Task instructions
The response should hold each line from the entries below where "values" is found.

Dataset excerpts
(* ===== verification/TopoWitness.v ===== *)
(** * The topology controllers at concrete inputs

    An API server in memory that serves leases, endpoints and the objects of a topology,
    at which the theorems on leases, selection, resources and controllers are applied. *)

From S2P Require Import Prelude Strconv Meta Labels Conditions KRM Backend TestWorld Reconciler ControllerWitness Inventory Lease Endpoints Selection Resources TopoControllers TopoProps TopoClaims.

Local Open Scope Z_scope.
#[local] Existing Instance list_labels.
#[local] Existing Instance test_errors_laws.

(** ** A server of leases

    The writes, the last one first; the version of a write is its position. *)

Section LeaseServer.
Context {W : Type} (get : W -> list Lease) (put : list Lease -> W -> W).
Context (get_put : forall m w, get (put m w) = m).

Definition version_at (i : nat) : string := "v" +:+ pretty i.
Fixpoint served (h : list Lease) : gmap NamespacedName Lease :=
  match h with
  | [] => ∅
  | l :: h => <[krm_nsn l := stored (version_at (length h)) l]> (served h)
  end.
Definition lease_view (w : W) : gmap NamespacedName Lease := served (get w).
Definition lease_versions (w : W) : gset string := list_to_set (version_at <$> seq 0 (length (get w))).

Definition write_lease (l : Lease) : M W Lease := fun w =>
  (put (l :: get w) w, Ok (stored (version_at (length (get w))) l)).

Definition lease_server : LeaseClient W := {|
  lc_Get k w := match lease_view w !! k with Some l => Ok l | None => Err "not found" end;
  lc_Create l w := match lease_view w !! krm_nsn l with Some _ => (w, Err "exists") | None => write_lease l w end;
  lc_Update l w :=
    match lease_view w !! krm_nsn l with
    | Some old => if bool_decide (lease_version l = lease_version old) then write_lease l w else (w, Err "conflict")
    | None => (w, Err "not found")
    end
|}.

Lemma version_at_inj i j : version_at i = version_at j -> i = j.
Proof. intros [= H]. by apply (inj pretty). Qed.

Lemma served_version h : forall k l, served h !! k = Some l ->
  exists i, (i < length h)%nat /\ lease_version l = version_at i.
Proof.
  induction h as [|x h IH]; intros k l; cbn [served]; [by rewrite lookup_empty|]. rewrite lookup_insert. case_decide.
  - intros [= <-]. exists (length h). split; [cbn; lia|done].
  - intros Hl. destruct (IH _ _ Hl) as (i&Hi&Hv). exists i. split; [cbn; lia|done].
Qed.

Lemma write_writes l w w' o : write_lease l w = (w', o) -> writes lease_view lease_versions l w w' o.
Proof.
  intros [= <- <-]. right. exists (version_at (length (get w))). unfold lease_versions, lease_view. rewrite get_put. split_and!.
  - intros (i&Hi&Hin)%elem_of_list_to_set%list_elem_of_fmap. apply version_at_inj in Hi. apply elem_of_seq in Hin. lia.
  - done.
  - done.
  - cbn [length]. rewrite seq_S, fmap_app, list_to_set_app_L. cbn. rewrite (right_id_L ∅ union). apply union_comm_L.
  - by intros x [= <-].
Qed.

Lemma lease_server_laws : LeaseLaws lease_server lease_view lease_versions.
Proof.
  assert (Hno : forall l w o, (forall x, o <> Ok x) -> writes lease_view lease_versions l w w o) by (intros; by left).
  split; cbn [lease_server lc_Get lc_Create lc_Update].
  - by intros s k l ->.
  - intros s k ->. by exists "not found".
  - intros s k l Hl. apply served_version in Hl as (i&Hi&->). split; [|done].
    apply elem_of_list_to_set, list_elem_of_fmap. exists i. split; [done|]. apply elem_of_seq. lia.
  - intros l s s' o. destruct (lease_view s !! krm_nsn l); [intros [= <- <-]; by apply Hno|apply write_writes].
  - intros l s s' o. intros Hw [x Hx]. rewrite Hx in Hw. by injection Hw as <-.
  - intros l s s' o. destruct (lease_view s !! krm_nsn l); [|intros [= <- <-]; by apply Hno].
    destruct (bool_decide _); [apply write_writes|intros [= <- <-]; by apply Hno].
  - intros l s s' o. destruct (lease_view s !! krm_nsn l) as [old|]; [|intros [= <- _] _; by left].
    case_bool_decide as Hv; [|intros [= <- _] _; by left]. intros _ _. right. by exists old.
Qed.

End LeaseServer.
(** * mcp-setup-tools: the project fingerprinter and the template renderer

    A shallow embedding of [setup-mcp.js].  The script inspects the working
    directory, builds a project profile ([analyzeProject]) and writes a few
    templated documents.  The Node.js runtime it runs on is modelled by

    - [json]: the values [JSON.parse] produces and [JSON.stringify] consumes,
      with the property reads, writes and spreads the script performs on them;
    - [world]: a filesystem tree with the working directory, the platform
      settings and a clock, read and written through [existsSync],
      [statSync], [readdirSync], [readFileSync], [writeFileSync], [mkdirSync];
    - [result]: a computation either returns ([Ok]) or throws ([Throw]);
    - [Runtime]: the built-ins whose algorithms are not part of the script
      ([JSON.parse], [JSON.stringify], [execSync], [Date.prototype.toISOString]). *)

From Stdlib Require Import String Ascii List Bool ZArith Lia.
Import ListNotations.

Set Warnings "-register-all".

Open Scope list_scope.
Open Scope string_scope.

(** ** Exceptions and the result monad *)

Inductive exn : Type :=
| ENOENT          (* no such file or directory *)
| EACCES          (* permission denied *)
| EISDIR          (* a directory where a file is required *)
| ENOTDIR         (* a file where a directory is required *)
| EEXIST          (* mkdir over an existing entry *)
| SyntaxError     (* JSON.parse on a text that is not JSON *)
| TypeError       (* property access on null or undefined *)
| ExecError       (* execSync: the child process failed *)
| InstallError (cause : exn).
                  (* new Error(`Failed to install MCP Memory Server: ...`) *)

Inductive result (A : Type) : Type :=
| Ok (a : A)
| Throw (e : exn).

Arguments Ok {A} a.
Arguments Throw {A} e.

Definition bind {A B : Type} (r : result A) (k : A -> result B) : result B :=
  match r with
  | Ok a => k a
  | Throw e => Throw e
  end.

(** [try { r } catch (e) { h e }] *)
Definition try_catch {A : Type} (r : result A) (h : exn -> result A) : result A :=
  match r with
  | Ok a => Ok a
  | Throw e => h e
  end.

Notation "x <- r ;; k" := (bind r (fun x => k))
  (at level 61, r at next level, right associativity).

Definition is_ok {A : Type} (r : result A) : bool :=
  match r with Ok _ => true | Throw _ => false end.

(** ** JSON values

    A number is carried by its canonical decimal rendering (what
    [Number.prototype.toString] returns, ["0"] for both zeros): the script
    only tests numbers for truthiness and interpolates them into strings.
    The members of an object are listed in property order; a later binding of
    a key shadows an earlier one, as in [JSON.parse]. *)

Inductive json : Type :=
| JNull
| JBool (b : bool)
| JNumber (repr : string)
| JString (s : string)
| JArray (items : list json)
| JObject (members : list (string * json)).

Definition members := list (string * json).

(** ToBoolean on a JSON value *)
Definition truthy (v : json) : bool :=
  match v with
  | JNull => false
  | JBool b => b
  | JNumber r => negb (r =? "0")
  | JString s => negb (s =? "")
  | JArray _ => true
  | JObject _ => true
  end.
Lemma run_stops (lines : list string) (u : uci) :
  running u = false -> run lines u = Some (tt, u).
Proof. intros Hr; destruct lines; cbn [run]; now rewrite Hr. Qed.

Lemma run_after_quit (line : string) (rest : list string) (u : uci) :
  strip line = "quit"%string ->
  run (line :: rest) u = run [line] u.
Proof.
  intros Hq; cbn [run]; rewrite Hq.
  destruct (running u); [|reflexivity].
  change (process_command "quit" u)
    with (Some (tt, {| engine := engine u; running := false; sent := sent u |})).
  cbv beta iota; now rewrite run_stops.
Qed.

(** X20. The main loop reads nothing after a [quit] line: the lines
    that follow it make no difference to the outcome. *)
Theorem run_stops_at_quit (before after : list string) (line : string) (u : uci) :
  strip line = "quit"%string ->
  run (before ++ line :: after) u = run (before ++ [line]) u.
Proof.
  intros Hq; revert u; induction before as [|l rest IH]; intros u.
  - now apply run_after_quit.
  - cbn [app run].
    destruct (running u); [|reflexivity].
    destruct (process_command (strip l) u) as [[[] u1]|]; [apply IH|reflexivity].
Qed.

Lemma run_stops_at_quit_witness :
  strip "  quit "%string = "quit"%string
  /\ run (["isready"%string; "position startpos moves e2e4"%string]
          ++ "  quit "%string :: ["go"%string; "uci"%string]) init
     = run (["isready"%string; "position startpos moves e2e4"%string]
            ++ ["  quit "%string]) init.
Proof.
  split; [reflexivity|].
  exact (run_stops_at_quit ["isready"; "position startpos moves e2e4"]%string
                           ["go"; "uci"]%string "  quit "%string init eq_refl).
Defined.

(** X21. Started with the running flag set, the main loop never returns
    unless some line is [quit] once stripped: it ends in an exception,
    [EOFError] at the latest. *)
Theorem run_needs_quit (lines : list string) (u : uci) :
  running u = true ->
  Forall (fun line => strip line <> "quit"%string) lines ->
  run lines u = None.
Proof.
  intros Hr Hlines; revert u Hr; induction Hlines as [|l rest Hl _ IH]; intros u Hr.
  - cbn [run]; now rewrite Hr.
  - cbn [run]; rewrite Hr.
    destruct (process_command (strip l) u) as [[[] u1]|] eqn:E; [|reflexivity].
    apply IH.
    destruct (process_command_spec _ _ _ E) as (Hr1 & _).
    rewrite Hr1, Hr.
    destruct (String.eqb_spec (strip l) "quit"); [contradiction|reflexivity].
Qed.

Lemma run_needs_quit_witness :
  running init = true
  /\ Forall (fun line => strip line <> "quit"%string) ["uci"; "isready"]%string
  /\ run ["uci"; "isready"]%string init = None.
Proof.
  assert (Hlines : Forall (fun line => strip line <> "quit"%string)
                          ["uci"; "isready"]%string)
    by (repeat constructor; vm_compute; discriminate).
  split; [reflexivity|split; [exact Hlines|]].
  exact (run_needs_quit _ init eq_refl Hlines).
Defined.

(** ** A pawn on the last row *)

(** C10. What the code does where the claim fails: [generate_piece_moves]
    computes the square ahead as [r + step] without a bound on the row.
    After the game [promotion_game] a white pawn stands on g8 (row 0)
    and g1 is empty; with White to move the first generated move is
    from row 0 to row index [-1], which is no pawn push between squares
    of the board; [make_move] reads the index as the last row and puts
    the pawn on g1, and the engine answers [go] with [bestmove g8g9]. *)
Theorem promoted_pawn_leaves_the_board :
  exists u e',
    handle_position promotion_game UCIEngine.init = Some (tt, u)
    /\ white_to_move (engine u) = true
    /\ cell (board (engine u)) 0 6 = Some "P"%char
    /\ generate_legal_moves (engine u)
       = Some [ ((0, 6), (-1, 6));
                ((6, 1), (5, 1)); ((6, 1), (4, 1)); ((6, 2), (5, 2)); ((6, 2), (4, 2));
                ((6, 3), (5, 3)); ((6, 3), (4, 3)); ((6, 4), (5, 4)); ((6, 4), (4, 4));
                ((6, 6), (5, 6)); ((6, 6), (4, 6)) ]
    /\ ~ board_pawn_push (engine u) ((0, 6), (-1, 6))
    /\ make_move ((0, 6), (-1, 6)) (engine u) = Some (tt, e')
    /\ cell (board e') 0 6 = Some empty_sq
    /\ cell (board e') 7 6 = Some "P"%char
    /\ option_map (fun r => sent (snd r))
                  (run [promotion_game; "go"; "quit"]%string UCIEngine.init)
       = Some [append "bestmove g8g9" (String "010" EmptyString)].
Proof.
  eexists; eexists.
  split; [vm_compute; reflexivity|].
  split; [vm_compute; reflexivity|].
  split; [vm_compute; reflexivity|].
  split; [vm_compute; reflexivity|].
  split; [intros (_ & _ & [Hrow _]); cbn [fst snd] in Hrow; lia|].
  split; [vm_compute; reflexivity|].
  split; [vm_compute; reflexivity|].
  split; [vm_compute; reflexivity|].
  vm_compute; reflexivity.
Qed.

* * *

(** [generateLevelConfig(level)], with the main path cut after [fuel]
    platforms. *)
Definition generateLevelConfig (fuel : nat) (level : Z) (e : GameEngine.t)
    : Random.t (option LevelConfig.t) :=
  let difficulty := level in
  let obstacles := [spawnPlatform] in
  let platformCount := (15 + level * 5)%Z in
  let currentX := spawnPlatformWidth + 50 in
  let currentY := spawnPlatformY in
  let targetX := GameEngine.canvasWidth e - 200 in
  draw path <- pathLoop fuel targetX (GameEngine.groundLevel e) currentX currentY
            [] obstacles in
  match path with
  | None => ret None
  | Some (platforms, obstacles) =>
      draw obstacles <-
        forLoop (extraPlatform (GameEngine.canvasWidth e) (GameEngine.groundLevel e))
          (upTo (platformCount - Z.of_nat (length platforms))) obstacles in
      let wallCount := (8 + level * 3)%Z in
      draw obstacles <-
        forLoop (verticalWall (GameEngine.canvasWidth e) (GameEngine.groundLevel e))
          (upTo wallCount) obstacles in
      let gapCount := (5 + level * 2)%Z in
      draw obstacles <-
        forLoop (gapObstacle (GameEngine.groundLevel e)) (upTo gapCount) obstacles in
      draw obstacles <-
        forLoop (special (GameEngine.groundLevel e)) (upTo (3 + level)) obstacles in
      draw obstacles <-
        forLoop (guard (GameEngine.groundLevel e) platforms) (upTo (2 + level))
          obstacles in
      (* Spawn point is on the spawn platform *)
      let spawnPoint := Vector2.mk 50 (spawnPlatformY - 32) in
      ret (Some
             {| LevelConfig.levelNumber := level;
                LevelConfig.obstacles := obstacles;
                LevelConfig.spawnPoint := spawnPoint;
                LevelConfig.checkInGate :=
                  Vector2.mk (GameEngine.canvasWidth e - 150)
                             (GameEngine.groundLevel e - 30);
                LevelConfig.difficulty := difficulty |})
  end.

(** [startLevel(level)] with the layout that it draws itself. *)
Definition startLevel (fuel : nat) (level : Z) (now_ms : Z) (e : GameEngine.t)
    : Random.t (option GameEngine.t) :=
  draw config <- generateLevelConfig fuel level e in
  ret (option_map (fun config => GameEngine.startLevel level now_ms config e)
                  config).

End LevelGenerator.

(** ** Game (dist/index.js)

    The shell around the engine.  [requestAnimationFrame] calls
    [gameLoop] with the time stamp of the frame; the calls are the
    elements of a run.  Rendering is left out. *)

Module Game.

Solution for this problem
    - [json]: the values [JSON.parse] produces and [JSON.stringify] consumes,
(** ** JSON values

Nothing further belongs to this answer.